Furthermore, a intake air system 25 is installed on the roof part
of building 23, so that the arrangement is compact, and it is
possible to minimize loads resulting from wind, earthquakes, and
the like.
[0036] FIG. 5 is a side view showing the starter/auxiliary
equipment unit 20 and maintenance crane 21 portions in the present
embodiment; as shown in the figure, the small maintenance crane 21
is disposed in the building 23, and auxiliary equipments 22,
comprising starter 2 and the like, is disposed on the upper surface
of lubricating oil main tank 1 and is made unitary therewith,
producing starter/auxiliary equipment unit 20.
[0037] When the rotors of generator 81 are withdrawn, the cover is
removed using maintenance crane 21, and the upper half of the
lubricating oil equipments on the lubricating oil main tank 1 is
dismantled, and hooks are attached to the rotors of generator 81
using crane 21 from the side of lubricating oil main tank 1, and
these are then moved in the axial direction and draw out.
[0038] As described above, in the gas turbine generator plant of
the present embodiment, auxiliary equipments 22 including a starter
2 is disposed on the upper surface of the lubricating oil main tank
1, forming a starter/auxiliary equipment unit 20, and this
starter/auxiliary equipment unit 20 and a generator 81 are disposed
within a building 23, and furthermore, a dedicated small
maintenance crane 21 is disposed at the ceiling of building 23,
while a intake air system 25 is disposed on the upper part of the
roof thereof. The roof of building 24 is higher than the roof of
building 23 and gas turbine unit 80 is disposed therein, while a
large maintenance crane 26 is installed in the ceiling thereof, and
the plant setup is conducted in the following order:
starter/auxiliary equipment unit 20, generator 81, gas turbine unit
80.
[0039] By conducting the installation in this manner, it is
possible to make the roof of building 23, which houses the
starter/auxiliary equipment unit 20 and generator 81, lower, and by
installing the intake air system 25 on the upper part of the roof
thereof, a shortening in the axial direction is also possible, and
it is also possible to reduce the floor area. Furthermore, the
auxiliary equipments 22 is installed on the upper surface of the
lubricating oil main tank 1 to form the starter/auxiliary equipment
unit 20, so that auxiliary equipments 22 is made unitary, and
transport, installation, and maintenance become simple, so that a
cost reduction is achieved. Furthermore, dedicated cranes are
employed, and thereby, it becomes unnecessary to install
maintenance cranes for each piece of auxiliary equipment or device,
and it is possible to execute all operations relating to
maintenance using the small crane 21 and the large crane 26.
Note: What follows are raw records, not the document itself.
Lemma entry_keys t c df s :
  let e := manifest_entry t c df s in
  key_at "task_id" e = Ok (id_key t) /\ key_at "internal_category" e = Ok (category_key c) /\
  key_at "split" e = Ok (split_key s) /\ key_at "task_family_id" e = Ok (match task_family_id t with Some f => KStr f | None => KNone end) /\
  key_at "difficulty" e = Ok (match df with Some x => difficulty_key x | None => KNone end).
Proof. cbv zeta. unfold key_at, item, manifest_entry. destruct (task_family_id t), df; repeat split; reflexivity. Qed.

Lemma entry_key_of t c df s :
  let e := manifest_entry t c df s in
  key_of "task_id" e = id_key t /\ key_of "internal_category" e = category_key c /\ key_of "split" e = split_key s /\
  key_of "task_family_id" e = match task_family_id t with Some f => KStr f | None => KNone end /\
  key_of "difficulty" e = match df with Some x => difficulty_key x | None => KNone end.
Proof.
  cbv zeta. destruct (entry_keys t c df s) as (E1 & E2 & E3 & E4 & E5). unfold key_of. by rewrite E1, E2, E3, E4, E5.
Qed.

Context (m : py_dict) (built : build_split_manifest d = Ok m).
(* ===== verification/FrozenValidation.v ===== *)
(** * Validation of the frozen router ([routing/phase9_dev_validation.py])

    The evidence of the development split with its checks, the predictions of
    the frozen predictor, the routing at the frozen threshold and its account by
    category and candidate.  The report's constants and its text are not
    modelled. *)
From S2P Require Import Prelude BenchmarkSplits BenchmarkConstruction PyStr PyFloat PyDecimal PyUuid PyNum Schemas Errors Json PyRepr Features QualityFeatures Predictor BenchmarkModels Aggregation RoutingExport RoutingAnalysis MLFeatures MLExperiment MLDiagnostics PolicyValidation Sklearn PinAblation Calibration Retraining.

Definition FROZEN_PREDICTOR_SHA256 : pystr := py "502db83a54c4072c9741a8e4c406498ad88ec97e03bce1ddaf3e0a1b0001c0aa".
Definition FROZEN_THRESHOLD : float := f_of_ratio 8 10.

(** The files of the run, parsed. *)
Record DevFiles := mk_DevFiles {
  dv_manifest : result exn pyjson;
  dv_summary : result exn pyjson;
  dv_rows : result exn (list RoutingDatasetRow)
}.

(** [object[key] is not False] *)
Definition not_false (v : pyjson) (key : string) : result exn bool :=
  x ← BenchmarkSplits.item v key; Ok (match x with PJBool false => false | _ => true end).

(** The chain of [or]. *)
Definition dev_differs (run_id : uuid) (manifest configuration : pyjson) : result exn bool :=
  any_result (fun f => f tt)
    [fun _ => differs_str manifest "run_id" (uuid_str run_id);
     fun _ => differs_str configuration "execution_protocol_sha256" PROTOCOL_SHA256;
     fun _ => differs_str configuration "source_dataset_sha256" DATASET_SHA256;
     fun _ => differs_str configuration "execution_split" (py "development");
     fun _ => not_false configuration "final_evaluation_explicitly_unlocked"].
[0040] It is possible to reduce the maintenance crane 21 in size,
so that the crane as a whole may be made small and light. If the
crane can be made light, it is possible to make the crane girder
thin, and to reduce the size of the crane beam. As a result, it is
not merely the case that the crane becomes inexpensive; the motor
capacity is also reduced, so that the power lines and instrument
wiring also are made thinner, and installation thereof becomes a
simple matter.
[0041] Since crane 21 is small and lightweight, it is possible to
lower the roof of building 23. Accordingly, it is possible to
reduce the amount of wall material of building 23, and thus to
achieve a reduction in cost. Furthermore, it is possible to make
the building construction materials thinner by the amount of the
load ratio of crane 21. When the building construction material is
made thinner, the effective space within the building is also
increased. Furthermore, it is also possible to reduce the load with
respect to wind and earthquakes on the intake air filter and
silencer which are provided on the roof thereof.
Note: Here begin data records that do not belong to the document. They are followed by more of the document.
(** [_oracle] *)
Definition oracle (spec : OracleSpec) : result exn pystr :=
  match spec with
  | O_literal answer => Ok answer
  | O_net start changes => Ok (Z_to_str (start + z_sum changes))
  | O_weighted items => Ok (Z_to_str (z_sum (map (fun p => (p.1 * p.2)%Z) items)))
  | O_middle order => match order !! Nat.div (length order) 2 with Some x => Ok x | None => Raise (Exn C_IndexError) end
  | O_intersection sets => l ← common sets; only l
  | O_transitions start events table => Ok (fold_left (step table) events start)
  | O_best_pair weights capacity => best_pair weights capacity
  | O_cycle values index =>
      if Nat.eqb (length values) 0 then Raise (Exn C_ArithmeticError)
      else match values !! Z.to_nat ((index - 1) mod Z.of_nat (length values)) with
           | Some x => Ok x | None => Raise (Exn C_IndexError) end
  | O_chain start edges =>
      let mapping := dict_of fst snd edges in
      finished (follow mapping (S (S (length mapping))) start [])
  | O_earliest_intersection sets =>
      l ← common sets;
      match l with [] => value_error_ | z :: rest => Ok (Z_to_str (foldr Z.min z rest)) end
  | O_shortest edges start goal => finished (search_queue edges goal (S (S (length edges))) [(start, 0)] [start])
  | O_permutation items before adjacent =>
      l ← winners before adjacent (permutations_of (length items) items);
      o ← only l;
      Ok (List.concat o)
  | O_unknown _ => value_error_
  end.

(** ** Shortest paths *)

Section Search.
Context (edges : list (pystr * pystr)) (start goal : pystr).

(** A walk of [n] edges from [start]. *)
Inductive walk : nat -> pystr -> Prop :=
| walk_start : walk 0 start
| walk_edge n v w : walk n v -> (v, w) ∈ edges -> walk (S n) w.

Definition distance (v : pystr) (n : nat) : Prop := walk n v /\ forall k, walk k v -> n <= k.

Lemma distance_unique v n k : distance v n -> distance v k -> n = k.
Proof. intros [W L] [W' L']. specialize (L k W'). specialize (L' n W). lia. Qed.

(** A walk that ends outside of [S] leaves it. *)
Lemma walk_leaves (S_ : list pystr) n w : start ∈ S_ -> walk n w -> w ∉ S_ ->
  exists k u x, k < n /\ walk k u /\ u ∈ S_ /\ (u, x) ∈ edges /\ x ∉ S_.
Proof.
  intros S W. induction W as [|n v w W IH E]; [done|]. intros O.
  destruct (decide (v ∈ S_)) as [I|I]; [exists n, v, w; repeat split; auto|].
  destruct (IH I) as (k & u & x & K & R). exists k, u, x. split; [lia|done].
Qed.

(** The state of the loop: the queue holds distances in order, from one level
    and the next, and whatever was taken from it is not the goal and has all
    its neighbours seen. *)
Record searching (queue : list (pystr * nat)) (seen : list pystr) : Prop := {
  se_start : start ∈ seen;
  se_nodup : NoDup (map fst queue);
  se_queue : forall v n, (v, n) ∈ queue -> v ∈ seen /\ distance v n;
  se_done : forall v, v ∈ seen -> v ∉ map fst queue -> v <> goal /\ forall w, (v, w) ∈ edges -> w ∈ seen;
  se_sorted : StronglySorted le (map snd queue);
  se_levels : forall v n rest u k, queue = (v, n) :: rest -> (u, k) ∈ rest -> k <= S n
}.

(** What the edges of one node add. *)
Lemma expand_spec node d es seen : let r := expand node d es seen in
  (forall w n, (w, n) ∈ r.1 -> n = S d /\ w ∉ seen /\ (node, w) ∈ es) /\ NoDup (map fst r.1) /\
  (forall w, w ∈ r.2 <-> w ∈ seen \/ w ∈ map fst r.1) /\ (forall w, (node, w) ∈ es -> w ∈ r.2).
Proof.
  cbv zeta. revert seen. induction es as [|[l r] es IH]; intros seen.
  - cbn [expand fst snd map]. split; [intros w n H; by apply elem_of_nil in H|]. split; [constructor|].
    split; [intros w; rewrite elem_of_nil; tauto|]. intros w H. by apply elem_of_nil in H.
  - cbn [expand]. destruct (bool_decide (l = node)) eqn:L; [destruct (bool_decide (r ∈ seen)) eqn:M|]; cbn [andb negb]; bools.
    + destruct (IH seen) as (A & B & C & D). split; [intros w n H; destruct (A w n H) as (? & ? & ?); repeat split; try done; apply elem_of_cons; by right|].
      split; [done|]. split; [done|]. intros w [H|H]%elem_of_cons; [|by apply D]. injection H as _ ->. apply C. by left.
    + destruct (IH (r :: seen)) as (A & B & C & D). subst l. cbn [fst snd map].
      split; [|split; [|split]].
      * intros w n [H|H]%elem_of_cons; [injection H as -> ->; repeat split; try done; apply elem_of_cons; by left|].
        destruct (A w n H) as (? & O & ?). repeat split; try done; [intros I; apply O, elem_of_cons; by right|apply elem_of_cons; by right].
      * constructor; [|done]. intros I. apply list_elem_of_In, in_map_iff in I as ([w n] & <- & I). apply list_elem_of_In in I.
        destruct (A w n I) as (_ & O & _). apply O, elem_of_cons. by left.
      * intros w. rewrite C, !elem_of_cons. tauto.
      * intros w [H|H]%elem_of_cons; [|by apply D]. injection H as <-. apply C. left. apply elem_of_cons. by left.
    + destruct (IH seen) as (A & B & C & D). split; [intros w n H; destruct (A w n H) as (? & ? & ?); repeat split; try done; apply elem_of_cons; by right|].
      split; [done|]. split; [done|]. intros w [H|H]%elem_of_cons; [|by apply D]. injection H as <- _. done.
Qed.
[0042] Furthermore, by providing the starter 2 on the lubricating
oil main tank 1, it is possible to shorten the axial direction of
building span of the starter 2 side within building 23. A reduction
in the span of the building piller results in a large reduction in
cost of the roof and the building construction material. In other
words, it is possible to make the beams thinner. Furthermore, the
cable trench in the rear of starter 2 is also shortened. This
allows a reduction in the concrete volume, and a shortening of the
cable length. Furthermore, the intake air ducts may also be
shortened, and the weight thereof may be reduced, so that the
design of the building is simplified.
[0043] By means of the gas turbine generator plant of the present
embodiment, the auxiliary equipment is made into a unit, and
thereby the installed floor area of the plant may be dramatically
reduced, and the unitary auxiliary equipment may be transported
together, so that transport costs can also be limited, and there
are few points of installation, so that it is also possible to
reduce installation costs. Furthermore, maintenance may be easily
conducted by installing dedicated cranes.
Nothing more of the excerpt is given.